Protein-Protein interaction server
http://www.biochem.ucl.ac.uk/bsm/PP/server/index.html


Hydrophobic clusters detector
http://monkey.belozersky.msu.ru/~mlt/HF_page.html

===============
GetArea
http://www.scsb.utmb.edu/cgi-bin/get_a_form.tcl

StrucTool
http://molbio.info.nih.gov/structbio/basic.html



Методические указания


1. Откройте файл с помощью SwissPDBviewer'а.

- В меню Preferences => Surface выберите нужную раскраску, Quality можно
поставить самое низкое ( 1 ), Real time appearance можно отключить - это о
том, показывать ли поверхность во время вращения.

- Tools => Compute Molecular Surface

- В Control panel колонка, отмеченная как "::", управляет тем, чтобы
показывать поверхность только выделенных остатков; стрелочка под ней - для
выбора: показывать ли vdW или молекулярную поверхность.

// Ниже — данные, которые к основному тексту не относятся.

(** Whatever [shutil.move] does on the way to a path that does not exist,
    it leaves alone what lies outside the source. *)
Lemma move_fresh_keeps src dst fs fs' q k :
  kind_at dst fs = None →
  move src dst fs = Ok fs' →
  kind_at q fs = Some k →
  ¬ src `prefix_of` q →
  kind_at q fs' = Some k.
Proof.
  intros Hdst Hmv Hq Hsq.
  assert (¬ dst `prefix_of` q) as Hdq.
  { intros [r ->]. by rewrite kind_at_None_below in Hq. }
  assert (isdir dst fs = false) as Hnd by (apply isdir_false; by rewrite Hdst).
  assert (node_at dst fs = None) as Hdn.
  { unfold kind_at in Hdst. by destruct (node_at dst fs). }
  unfold move in Hmv. rewrite Hnd in Hmv. unfold rename in Hmv.
  destruct (node_at src fs) as [n|] eqn:Hn; [|done].
  assert (∀ fs1, kind_at q fs1 = Some k →
            kind_at q (remove src (put dst n fs1)) = Some k) as Hcopy.
  { intros fs1 H1. by rewrite kind_at_remove_frame, kind_at_put_frame. }
  assert (∀ e, match n with
               | Dir es =>
                   if bool_decide (src `prefix_of` dst) then Raise ShutilError
                   else match makedirs false dst fs with
                        | Ok fs1 => Ok (remove src (put dst (Dir es) fs1))
                        | Raise e' => Raise e'
                        end
               | File _ => Raise e
               end = Ok fs' → kind_at q fs' = Some k) as Hfallback.
  { intros e He. destruct n as [c|es]; [done|].
    case_bool_decide; [done|].
    destruct (makedirs false dst fs) as [fs1|e'] eqn:Hmk; [|done].
    injection He as <-. apply Hcopy. by eapply makedirs_keeps. }
  destruct (decide (src = dst)) as [->|Hne]; [congruence|].
  destruct (decide (src = [])) as [->|Hsne]; [by eapply Hfallback|].
  case_bool_decide as Hpre.
  { destruct n; [by eapply (Hfallback NotADirectoryError)|by eapply (Hfallback OSError)]. }
  destruct (node_at (dirname dst) fs) as [[c|es]|] eqn:Hpar;
    [by eapply Hfallback|..|by eapply Hfallback].
  rewrite Hdn in Hmv. injection Hmv as <-.
  by rewrite kind_at_put_frame, kind_at_remove_frame.
Qed.

(** ** Rewriting inside a subtree *)

Lemma child_split x c es :
  child x es = Some c → ∃ pre post, es = pre ++ (x, c) :: post ∧ x ∉ pre.*1.
Proof.
  induction es as [|[z d] es IH]; simpl; [done|].
  case_decide as Hxz.
  - intros [= ->]. subst z. exists [], es. split; [done|]. apply not_elem_of_nil.
  - intros (pre & post & -> & Hpre)%IH. exists ((z, d) :: pre), post.
    split; [done|]. simpl. apply not_elem_of_cons. by split.
Qed.

Lemma child_app_notin x pre es : x ∉ pre.*1 → child x (pre ++ es) = child x es.
Proof.
  induction pre as [|[z d] pre IH]; simpl; [done|].
  intros [? ?]%not_elem_of_cons. rewrite decide_False by done. by apply IH.
Qed.

Lemma child_cons x z c es :
  child x ((z, c) :: es) = if decide (x = z) then Some c else child x es.
Proof. done. Qed.

Lemma child_cons_eq x c es : child x ((x, c) :: es) = Some c.
Proof. simpl. by rewrite decide_True. Qed.

Lemma entries_remove_notin x es : x ∉ es.*1 → entries_remove x es = es.
Proof.
  unfold entries_remove. induction es as [|[z d] es IH]; simpl; [done|].
  intros [? ?]%not_elem_of_cons. rewrite filter_cons_True by (simpl; congruence).
  f_equal. by apply IH.
Qed.

Lemma entries_update_at x g pre c post :
  x ∉ pre.*1 →
  entries_update x g (pre ++ (x, c) :: post)
  = pre ++ match g (Some c) with
           | Some c' => (x, c') :: post
           | None => entries_remove x post
           end.
Proof.
  induction pre as [|[z d] pre IH]; simpl.
  - intros _. by rewrite decide_True.
  - intros [? ?]%not_elem_of_cons. rewrite decide_False by done.
    f_equal. by apply IH.
Qed.

Lemma update_cons_at g y top pre c post :
  y ∉ pre.*1 → top ≠ [] →
  update g (y :: top) (Dir (pre ++ (y, c) :: post))
  = Dir (pre ++ (y, update g top c) :: post).
Proof.
  intros Hy Htop. rewrite update_cons_deep by done. by rewrite entries_update_at.
Qed.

- Для большей контрастности цветов, различающих плотность заряда:
Preferences => Surface и там сделайте, например, Blue = +12, Red = -12,
White = 0


2. Постройте поверхность. Затем в меню Windows => Cavities. Появится окно,
в котором перечислены внутренние полости. Галочками можно регулировать
показывать - не показывать полость или всю поверхность.

Для поиска остатков, окружающих полость, зайдите на сайт castP (можно
по ссылке со страницы данной структуры в PDB). Chime Plugin позволит
возуализировать все карманы найденные карманы. Закажите также получение
информации по e-mail. Для управления изображением - щелчек правой кнопкой
мыши - появляется меню a la Rasmol. Определите, какой карман отвечает
найденным полостям и используйте информацию об остатках для создания
изображения.

3. На сайте через Browse укажите файл из своего компьютера, имена двух
цепей, отметьте "Both chains" и свой адрес - сообщение о результате придет
вскоре по этому адресу. Если есть вопросы - прочитайте документацию,
объясняющую параметры. Разглядывание структуры в Rasmol или Spdbv поможет
определить "подозрительную" субъединицу. Можно вспомнить и про контакты с
соседними ячейками (практикум 1) для интерпретации структуры.

4. На странице сервиса укажите код и цепочки (A,B,C). После появления
результата можно а) скачать файлы с результатом; b) визуализировать
найденные кластеры с помощью Chime. Для начала выберите второе, подождите
пока все нарисуется (структура довольно большая!) и посмотрите на
результат. Команды Chime - точно такие, как Rasmol'овские; их можно
писать в окне. Слова core1, core2 и т.п. определены.